[[ Input for this task open ]]

(** * rancher-auto-certs: reconciliation and renewal orchestration

    A shallow embedding of [app/main.py].  Python values are modelled as
    follows:
    - [str] as [string], read as a sequence of code points below 256;
    - [int] and timestamps as [Z] (a [datetime] is a count of microseconds);
    - the dictionary [rancher_certs_by_name] and the file system as [gmap];
    - the tuples of [to_do] as Rocq tuples, [None] as [None];
    - exceptions, the file system, the log and every call to a collaborator
      (openssl, Rancher, acme_tiny, datadog, the clock) through the monad
      [M], which threads the state and collects the events emitted.

    The answers of the collaborators are parameters ([collab]). The
    configuration document and the answer of Rancher are taken well typed,
    as section 6 of the specification describes them. [setup_logging] and
    [main] only configure the logger and choose between [single_run] and
    [daemon]; they are not modelled. *)

From Stdlib Require Import ZArith Ascii.
From stdpp Require Import gmap strings list sorting lexico pretty.

(** ** Python strings *)

(** [str.isspace] on the code points below 256. *)
Definition is_py_space (a : ascii) : bool :=
  let n := N_of_ascii a in
  ((9 <=? n)%N && (n <=? 13)%N) || ((28 <=? n)%N && (n <=? 32)%N)
  || (n =? 133)%N || (n =? 160)%N.

Fixpoint lstrip (s : string) : string :=
  match s with
  | EmptyString => EmptyString
  | String a s' => if is_py_space a then lstrip s' else s
  end.

Definition rstrip (s : string) : string := String.rev (lstrip (String.rev s)).

(** [s.strip()] *)
Definition strip (s : string) : string := rstrip (lstrip s).

(** [sep.join(l)] *)
Fixpoint join (sep : string) (l : list string) : string :=
  match l with
  | [] => ""
  | [x] => x
  | x :: rest => x +:+ sep +:+ join sep rest
  end.

(** [str(n)] and ["{}".format(n)] for an [int]. *)
Definition str_int (n : Z) : string := pretty n.

(** ** Exceptions *)

Inductive exn :=
| Exception (msg : string)
| IOError (msg : string)
| FileNotFoundError (path : string)
| KeyError (key : string)
| ValueError (msg : string)
| TypeError (msg : string)
(** an exception raised inside a collaborator, with its class name *)
| LibraryError (cls msg : string).

(** [type(e).__name__] *)
Definition exn_name (e : exn) : string :=
  match e with
  | Exception _ => "Exception"
  | IOError _ => "OSError"
  | FileNotFoundError _ => "FileNotFoundError"
  | KeyError _ => "KeyError"
  | ValueError _ => "ValueError"
  | TypeError _ => "TypeError"
  | LibraryError cls _ => cls
  end.

(** [str(e)] *)
Definition exn_str (e : exn) : string :=
  match e with
  | Exception m | IOError m | ValueError m | TypeError m => m
  | FileNotFoundError p => "[Errno 2] No such file or directory: '" +:+ p +:+ "'"
  | KeyError k => "'" +:+ k +:+ "'"
  | LibraryError _ m => m
  end.

(** ** Data *)

(** One entry of [config["certs"]]. *)
Record cert_config := CertConfig {
  cc_name : string;
  cc_domains : list string
}.

(** The document of [config/config.yml]; [ca], [ca_directory] and [chain]
    are the keys whose presence the code tests. *)
Record config := Config {
  ca : option string;
  ca_directory : option string;
  chain : option string;
  key_length : Z;
  account_key : string;
  acme_dir : string;
  certs : list cert_config
}.

(** One certificate of Rancher's [GET /certificates]. *)
Record rancher_cert := RancherCert {
  rc_name : string;
  subjectAlternativeNames : list string;
  expiresAt : string;
  links_self : string
}.

(** An element of [to_do]: [(remaining_days, name, domains, link)]. *)
Definition work_item : Type := Z * string * list string * option string.

Definition item_urgency (it : work_item) : Z := it.1.1.1.
Definition item_name (it : work_item) : string := it.1.1.2.
Definition item_domains (it : work_item) : list string := it.1.2.
Definition item_link (it : work_item) : option string := it.2.

Inductive http_method := GET | POST | PUT.

Record request := Request {
  req_method : http_method;
  req_url : string;
  req_data : option (list (string * string));
  req_headers : list (string * string);
  req_auth : string * string
}.

Record response := Response {
  status_code : Z;
  text : string;
  (** [r.json()["data"]] *)
  json_data : exn + list rancher_cert
}.

(** What one run of the [openssl] process did: its exit status and streams,
    and the content it left in the file named by [-out], if any. *)
Record proc_result := ProcResult {
  returncode : Z;
  stdout : string;
  stderr : string;
  out_file : option string
}.

(** The keyword arguments of [acme_tiny.get_crt]. *)
Inductive tiny_kwargs :=
| KwCA (url : string)
| KwDirectoryUrl (url : string).

Inductive level := DEBUG | INFO | WARNING.

Inductive event :=
| Log (lvl : level) (msg : string)
| HttpRequest (r : request)
| Subprocess (args : list string)
| FileRead (path : string)
| FileWrite (path content : string)
| FileRemove (path : string)
| AcmeGetCrt (account_key csr_file acme_dir : string) (kw : tiny_kwargs)
| DatadogInit (host : string) (port : Z)
| StatsdEvent (title body alert_type : string)
| ServiceCheck (name : string) (status : Z)
| PrintExc (e : exn)
| Sleep (seconds : Z).

(** ** State and collaborators *)

(** The file system (path to content) and the number of calls made so far
    to the outside world; a collaborator's answer may depend on both. *)
Record state := State {
  files : gmap string string;
  tick : nat
}.

Record collab := Collab {
  (** [uuid.uuid4().hex] *)
  uuid4_hex : nat → string;
  (** [datetime.datetime.now()], in microseconds *)
  clock : nat → Z;
  (** [datetime.datetime.strptime(s, "%a %b %d %H:%M:%S %Z %Y")] *)
  strptime : string → exn + Z;
  (** [t.strftime("%Y-%m-%d %H:%M")] *)
  strftime : Z → string;
  (** [str] of a [timedelta] *)
  str_timedelta : Z → string;
  (** [int(s)] *)
  int_of_str : string → exn + Z;
  (** [os.environ] and [sys.argv] *)
  environ : gmap string string;
  (** [yaml.safe_load] *)
  yaml_safe_load : string → exn + config;
  (** [requests.get], [requests.post], [requests.put] *)
  http : nat → request → exn + response;
  (** [subprocess.Popen(...).communicate()] *)
  popen : nat → list string → gmap string string → exn + proc_result;
  (** [acme_tiny.get_crt] *)
  get_crt : nat → string → string → gmap string string → string →
            tiny_kwargs → exn + string
}.

(** ** The monad *)

Definition M (A : Type) : Type := state → (exn + A) * state * list event.

Definition ret {A} (a : A) : M A := λ s, (inr a, s, []).

Definition raise {A} (e : exn) : M A := λ s, (inl e, s, []).

Definition bind {A B} (m : M A) (f : A → M B) : M B := λ s,
  match m s with
  | (inl e, s1, ev1) => (inl e, s1, ev1)
  | (inr a, s1, ev1) =>
      match f a s1 with
      | (r, s2, ev2) => (r, s2, ev1 ++ ev2)
      end
  end.

Declare Scope py_scope.
Delimit Scope py_scope with py.
Notation "x <- m ;; k" := (bind m (λ x, k))
  (at level 100, m at next level, right associativity) : py_scope.
Notation "m ;; k" := (bind m (λ _, k))
  (at level 100, right associativity) : py_scope.
Local Open Scope py_scope.

(** [try: m except Exception as e: h e] *)
Definition try_except {A} (m : M A) (h : exn → M A) : M A := λ s,
  match m s with
  | (inl e, s1, ev1) =>
      match h e s1 with
      | (r, s2, ev2) => (r, s2, ev1 ++ ev2)
      end
  | (inr a, s1, ev1) => (inr a, s1, ev1)
  end.

Definition lift {A} (r : exn + A) : M A := λ s, (r, s, []).

Definition emit (e : event) : M unit := λ s, (inr tt, s, [e]).

(** The number of this call to the outside world. *)
Definition next_tick : M nat := λ s,
  (inr (tick s), State (files s) (S (tick s)), []).

Definition get_files : M (gmap string string) := λ s, (inr (files s), s, []).

Definition set_files (fs : gmap string string) : M unit := λ s,
  (inr tt, State fs (tick s), []).

(** [for x in l: body x] *)
Fixpoint for_each {A} (l : list A) (body : A → M unit) : M unit :=
  match l with
  | [] => ret tt
  | x :: l' => body x ;; for_each l' body
  end.

Definition logger_debug (msg : string) : M unit := emit (Log DEBUG msg).
Definition logger_info (msg : string) : M unit := emit (Log INFO msg).
Definition logger_warning (msg : string) : M unit := emit (Log WARNING msg).
(** When [read] returns, it returns the content of the last member of
    that name. *)
Lemma read_by_name_Ok a name data :
  read_by_name a name = Ok data -> data = content_by_name a name.
Proof.
  unfold read_by_name, content_by_name.
  destruct (last_index name a) as [j|]; [|done].
  destruct (a !! j) as [m|]; [|done]. simpl. apply extract_Ok_inv.
Qed.

(** A name that some member goes by is never missing. *)
Lemma read_by_name_Raise a m e :
  m ∈ a -> read_by_name a (entry_name m) = Raise e -> ~ is_caught e.
Proof.
  intros [i Hi]%list_elem_of_lookup_1. unfold read_by_name.
  destruct (last_index_ge a i m Hi) as (j & Hj & _). rewrite Hj.
  destruct (last_index_member _ _ _ Hj) as (mj & Hmj & _). rewrite Hmj.
  apply extract_Raise.
Qed.

(** [read] on an open file whose [ZipInfo] objects from position [i] on
    are still as [open_read] made them. *)
Lemma read_untouched source (fl : list ZipInfo) i m :
  (forall j, i <= j -> fl !! j = imap zinfo_of_member source !! j) ->
  source !! i = Some m ->
  read (mkZipFileR source fl (index_names 0 source ∅)) (entry_name m)
  = read_by_name source (entry_name m).
Proof.
  intros Hfl Hi. unfold read, read_by_name. simpl.
  rewrite index_names_lookup.
  destruct (last_index_ge source i m Hi) as (j & Hj & Hle).
  rewrite Hj. simpl.
  destruct (last_index_member _ _ _ Hj) as (mj & Hmj & Hname).
  rewrite (Hfl j Hle), list_lookup_imap, Hmj. simpl.
  by rewrite Hmj.
Qed.

Lemma relocate_member_Ok_inv prefix source m m' :
  relocate_member prefix source m = Ok m' ->
  m' = relocated prefix source m /\
  supported (m_compress_type m) = true /\
  name_fits (prefix +:+ "/" +:+ entry_name m) = true /\
  read_by_name source (entry_name m)
  = Ok (content_by_name source (entry_name m)).
Proof.
  unfold relocate_member.
  destruct (read_by_name source (entry_name m)) as [data|e] eqn:Hread;
    [|done]. simpl.
  destruct (supported (m_compress_type m)); [|done].
  destruct (name_fits _); [|done].
  intros [= <-]. by rewrite (read_by_name_Ok _ _ _ Hread).
Qed.

(** One turn of the loop, on an object the loop has not touched yet. *)
Lemma relocate_entry_fresh prefix source (fl : list ZipInfo) out i m :
  (forall j, i <= j -> fl !! j = imap zinfo_of_member source !! j) ->
  source !! i = Some m ->
  (forall m', relocate_member prefix source m = Ok m' ->
     exists zinfo,
       relocate_entry prefix i
         (mkZipFileR source fl (index_names 0 source ∅), mkZipFileW out)
       = Ok (mkZipFileR source (<[i := zinfo]> fl) (index_names 0 source ∅),
             mkZipFileW (out ++ [m']))) /\
  (forall e, relocate_member prefix source m = Raise e ->
     relocate_entry prefix i
       (mkZipFileR source fl (index_names 0 source ∅), mkZipFileW out)
     = Raise e).
Proof.
  intros Hrest Hm.
  assert (fl !! i = Some (zinfo_of_member i m)) as Hcur.
  { rewrite Hrest by lia. by rewrite list_lookup_imap, Hm. }
  unfold relocate_entry, relocate_member. simpl. rewrite Hcur. simpl.
  rewrite (read_untouched source fl i m Hrest Hm).
  destruct (read_by_name source (entry_name m)) as [data|e] eqn:Hread;
    simpl; [|split; [by intros ? [=]|by intros ? [= <-]]].
  unfold writestr. simpl.
  destruct (supported (m_compress_type m)); simpl;
    [|split; [by intros ? [=]|by intros ? [= <-]]].
  destruct (name_fits _); simpl;
    [|split; [by intros ? [=]|by intros ? [= <-]]].
  split; [|by intros ? [=]]. intros m' [= <-].
  eexists. unfold relocated. by rewrite (read_by_name_Ok _ _ _ Hread).
Qed.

[[ Input for this task closed ]]

*Exercise*. Only a number is wanted here: the count of lines in the data that include the word "intros".

*Solution for this task*. 8